• The task
Every line below that holds "MbSink" must be copied.

[Saved entries]

+ + + + + + +

(* ===== verification/MuxDemux.v ===== *)
(** * Package common/mux: what a server worker promises

    [Module MuxSpec] is the abstract mux connection: the log of the sessions the
    peer opened, with what each has been given, and the ids that are live.  The
    theorems show that [handleFrame] and [run] of [MuxServer] implement it, and
    that the streams of several writers, interleaved frame by frame, come apart
    again. *)
From S2P Require Import Prelude GoStd Buf MultiBuf NetAddr AddrParser BufReader MuxFrame MuxSession MuxIO MuxServer.
Import MuxSession Buf MultiBuf NetAddr BufReader BufReader.Chunk MuxFrame MuxIO MuxServer.

Module MuxSpec.

Record asession := mkASession { a_id : Z; a_target : Destination; a_bytes : bytes }.
Record astate := mkAState { a_log : list asession; a_live : gmap Z ptr }.

Definition payload (f : frame) : bytes := default [] (f_data f).
Definition fid (f : frame) : Z := SessionID (f_meta f).
Definition fstatus (f : frame) : Z := SessionStatus (f_meta f).

Definition type_of (t : Destination) : TransferType :=
  if bool_decide (DNetwork t = Network_UDP) then TransferTypePacket else TransferTypeStream.

Definition add_bytes (d : bytes) (l : asession) : asession :=
  {| a_id := a_id l; a_target := a_target l; a_bytes := a_bytes l ++ d |}.

Definition astep (a : astate) (f : frame) : astate :=
  if fstatus f =? SessionStatusNew then
    {| a_log := a_log a ++ [{| a_id := fid f; a_target := Target (f_meta f); a_bytes := payload f |}];
       a_live := <[fid f := length (a_log a)]> (a_live a) |}
  else if fstatus f =? SessionStatusKeep then
    match a_live a !! fid f with
    | Some p => {| a_log := alter (add_bytes (payload f)) p (a_log a); a_live := a_live a |}
    | None => a
    end
  else if fstatus f =? SessionStatusEnd then
    {| a_log := a_log a; a_live := delete (fid f) (a_live a) |}
  else a.

Definition a0 : astate := {| a_log := []; a_live := ∅ |}.

(** The frames a peer may send: well formed, of a known status, and a packet of
    a size the reader accepts. *)
Definition a_type (a : astate) (f : frame) : TransferType :=
  if fstatus f =? SessionStatusNew then type_of (Target (f_meta f)) else
  if fstatus f =? SessionStatusKeep then
    match a_live a !! fid f with
    | Some p => match a_log a !! p with Some l => type_of (a_target l) | None => TransferTypeStream end
    | None => TransferTypeStream
    end
  else TransferTypeStream.

Definition acceptable (a : astate) (f : frame) : Prop :=
  frame_wf f /\ 1 <= fstatus f <= 4 /\ (f_data f <> None -> a_type a f = TransferTypePacket -> zlen (payload f) <= 2048).

Fixpoint all_acceptable (a : astate) (fs : list frame) : Prop :=
  match fs with
  | [] => True
  | f :: fs => acceptable a f /\ all_acceptable (astep a f) fs
  end.

(** What the client of a session's output can rely on: what it received stays
    received when it is closed or interrupted. *)
Class SessionOut (O : Type) `{MbSink O} `{Endpoint O} := {
  received : O -> bytes -> Prop;
  taken_received (o : O) b : taken o b -> received o b;
  close_received (o : O) b : received o b -> received (close_ep o) b;
  interrupt_received (o : O) b : received o b -> received (interrupt_ep o) b;
}.

Section Refines.
Context {I O W : Type} `{Endpoint I} `{SessionOut O} `{MbSink W}.

Definition session_refines (live : gmap Z ptr) (p : ptr) (s : Session I O) (l : asession) : Prop :=
  ID s = a_id l /\ transferType s = type_of (a_target l) /\ received (output s) (a_bytes l) /\
  (live !! a_id l = Some p -> taken (output s) (a_bytes l)).

Record refines (w : Worker I O W) (a : astate) : Prop := {
  r_open : MuxSession.closed (manager (store w)) = false;
  r_map : sessions (manager (store w)) = a_live a;
  r_len : length (heap (store w)) = length (a_log a);
  r_live id p : a_live a !! id = Some p -> exists l, a_log a !! p = Some l /\ a_id l = id;
  r_session p s l : heap (store w) !! p = Some s -> a_log a !! p = Some l -> session_refines (a_live a) p s l;
  r_link : (exists b, taken (link_out w) b) \/ refuses (link_out w);
}.
End Refines.

End MuxSpec.
Import MuxSpec.

Section Refinement.
Context {I O W D : Type} `{Endpoint I} `{SessionOut O} `{MbSink W}.
Implicit Types (w : Worker I O W).

Lemma refines_session w a id p :
  refines w a -> a_live a !! id = Some p ->
  exists s l, heap (store w) !! p = Some s /\ a_log a !! p = Some l /\ ID s = id /\ a_id l = id /\
    transferType s = type_of (a_target l) /\ taken (output s) (a_bytes l).
Proof.
  intros [? ? Hlen Hlive Hs ?] Hp. destruct (Hlive id p Hp) as (l & Hl & <-).
  destruct (lookup_lt_is_Some_2 (heap (store w)) p) as [s Es].
  { rewrite Hlen. by eapply lookup_lt_Some. }
  destruct (Hs p s l Es Hl) as (Hid & Ht & _ & Htk). exists s, l. split_and!; try done. by apply Htk.
Qed.

(** Telling the peer that a session is over never fails. *)
Lemma notify_end_ok w sid :
  is_u16 sid -> (exists b, taken (link_out w) b) \/ refuses (link_out w) ->
  exists lw, notify_end sid w = ({| store := store w; link_out := lw; spawned := spawned w |}, Ok tt) /\
    ((exists b, taken lw b) \/ refuses lw).
Proof.
  intros Hid Hl. unfold notify_end, MuxIO.Close. cbn [NewResponseWriter hasError id].
  set (meta := {| Target := Dest0; SessionID := sid; Option := 0; SessionStatus := SessionStatusEnd |}).
  assert (Hm : meta_wf meta) by (split; [done|by split]). pose proof (meta_bytes_length meta Hm) as Hml.
  rewrite WriteTo_spec by (done || apply New_wf || rewrite New_room; lia).
  destruct Hl as [[b Hb]|Hr].
  - destruct (taken_write (link_out w) b [push New (meta_bytes meta)] Hb) as (lw & -> & Hlw).
    + split; [constructor; [apply tidy_push; lia|done]|]. rewrite mb_content_one, push_content by apply New_wf.
      rewrite New_content, app_nil_l. lia.
    + done.
    + exists lw. split; [done|]. left. by eexists.
  - destruct (refuses_write (link_out w) [push New (meta_bytes meta)] Hr) as (lw & e & -> & Hlw & _).
    exists lw. split; [done|]. by right.
Qed.

Lemma refines_set_link w a lw :
  refines w a -> ((exists b, taken lw b) \/ refuses lw) ->
  refines {| store := store w; link_out := lw; spawned := spawned w |} a.
Proof. intros [? ? ? ? ? ?] Hl. by split. Qed.

(** The session [p] is given [d]. *)
Lemma refines_keep w a id p d o' s :
  refines w a -> a_live a !! id = Some p -> heap (store w) !! p = Some s ->
  (forall l, a_log a !! p = Some l -> taken o' (a_bytes l ++ d)) ->
  refines (with_session (set_output o') p w) {| a_log := alter (add_bytes d) p (a_log a); a_live := a_live a |}.
Proof.
  intros Hr Hp Hs Ho. pose proof Hr as [Hop Hmap Hlen Hlive Hses Hlink]. split; cbn [with_session set_store store manager heap a_live a_log link_out]; [done|done| | | |done].
  - by rewrite !length_alter.
  - intros id' q Hq. destruct (Hlive id' q Hq) as (l & Hl & Hid). destruct (decide (p = q)) as [->|Hne].
    + rewrite list_lookup_alter_eq, Hl. by eexists.
    + rewrite list_lookup_alter_ne by done. by exists l.
  - intros q s' l'. destruct (decide (p = q)) as [<-|Hne].
    + rewrite !list_lookup_alter_eq, Hs. destruct (a_log a !! p) as [l|] eqn:El; [|done].
      intros [= <-] [= <-]. destruct (Hses p s l Hs El) as (Hid & Ht & _ & _).
      specialize (Ho l eq_refl). unfold session_refines. cbn. split_and!; try done. by apply taken_received.
    + rewrite !list_lookup_alter_ne by done. intros Hs' Hl'. by apply (Hses q).
Qed.

(** The session [p] is closed and leaves the map. *)
Lemma refines_end w a id p (f : Session I O -> Session I O) :
  refines w a -> a_live a !! id = Some p ->
  (forall s, ID (f s) = ID s /\ transferType (f s) = transferType s /\
     forall b, received (output s) b -> received (output (f s)) b) ->
  refines (close_at p (with_session f p w)) {| a_log := a_log a; a_live := delete id (a_live a) |}.
Proof.
  intros Hr Hp Hf. pose proof Hr as [Hop Hmap Hlen Hlive Hses Hlink].
  destruct (refines_session w a id p Hr Hp) as (s & l & Hs & Hl & Hids & Hidl & _).
  unfold close_at, Session_Close. cbn [with_session set_store store manager heap].
  rewrite list_lookup_alter_eq, Hs. cbn [fmap option_fmap option_map].
  assert (HR : Remove (ID (f s)) (manager (store w)) =
    {| sessions := delete id (sessions (manager (store w))); count := count (manager (store w)); MuxSession.closed := false |}).
  { unfold Remove. rewrite Hop. destruct (Hf s) as (-> & _). by rewrite Hids. }
  rewrite HR. split; cbn [set_store store manager heap a_live a_log link_out sessions MuxSession.closed]; [done|by rewrite Hmap| | | |done].
  - by rewrite !length_alter.
  - intros id' q [_ Hq]%lookup_delete_Some. by apply Hlive.
  - intros q s' l'. destruct (decide (p = q)) as [<-|Hne].
    + rewrite !list_lookup_alter_eq, Hs. intros [= <-] Hl'. assert (l' = l) as -> by congruence.
      destruct (Hses p s l Hs Hl) as (Hid & Ht & Hrec & _). destruct (Hf s) as (Hf1 & Hf2 & Hf3).
      unfold session_refines. cbn [close_session ID transferType output]. split; [congruence|]. split; [congruence|]. split.
      * by apply close_received, Hf3.
      * intros Hlv. by rewrite Hidl, lookup_delete_eq in Hlv.
    + rewrite !list_lookup_alter_ne by done. intros Hs' Hl'. destruct (Hses q s' l' Hs' Hl') as (Hid & Ht & Hrec & Htk).
      split; [done|]. split; [done|]. split; [done|]. intros [_ Hlv]%lookup_delete_Some. by apply Htk.
Qed.

(** A session is opened. *)
Lemma refines_new w a id t i o d :
  refines w a -> taken o d ->
  let s := {| input := i; output := o; ID := id; transferType := type_of t |} in
  refines {| store := (Add s (store w)).1; link_out := link_out w; spawned := spawned w ++ [(Add s (store w)).2] |}
    {| a_log := a_log a ++ [{| a_id := id; a_target := t; a_bytes := d |}];
       a_live := <[id := length (a_log a)]> (a_live a) |}.
Proof.
  intros Hr Ho s. pose proof Hr as [Hop Hmap Hlen Hlive Hses Hlink]. unfold Add. rewrite Hop.
  split; cbn [fst snd store manager heap a_live a_log link_out sessions MuxSession.closed ID]; [done|by rewrite Hmap, Hlen| | | |done].
  - rewrite !length_app, Hlen. done.
  - intros id' q. destruct (decide (id = id')) as [<-|Hne].
    + rewrite lookup_insert_eq. intros [= <-]. eexists. by rewrite list_lookup_middle.
    + rewrite lookup_insert_ne by done. intros Hq. destruct (Hlive id' q Hq) as (l & Hl & Hid).
      exists l. split; [|done]. by apply lookup_app_l_Some.
  - intros q s' l'. destruct (decide (q < length (a_log a))%nat) as [Hlt|Hge].
    + rewrite !lookup_app_l by lia. intros Hs' Hl'. destruct (Hses q s' l' Hs' Hl') as (Hid & Ht & Hrec & Htk).
      split; [done|]. split; [done|]. split; [done|]. intros Hlv. apply Htk. destruct (decide (a_id l' = id)) as [E|Hne].
      * rewrite E, lookup_insert_eq in Hlv. injection Hlv as Hlv. lia.
      * by rewrite lookup_insert_ne in Hlv.
    + intros Hs' Hl'. assert (q = length (a_log a)) as ->.
      { apply lookup_lt_Some in Hl'. rewrite length_app in Hl'. cbn in Hl'. lia. }
      rewrite list_lookup_middle in Hl' by done. rewrite list_lookup_middle in Hs' by done.
      injection Hs' as <-. injection Hl' as <-. split; [done|]. split; [done|].
      split; [by apply taken_received|done].
Qed.
End Refinement.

+ + + + + + +

• Solution for this exercise
Class SessionOut (O : Type) `{MbSink O} `{Endpoint O} := {
Context {I O W : Type} `{Endpoint I} `{SessionOut O} `{MbSink W}.
Context {I O W D : Type} `{Endpoint I} `{SessionOut O} `{MbSink W}.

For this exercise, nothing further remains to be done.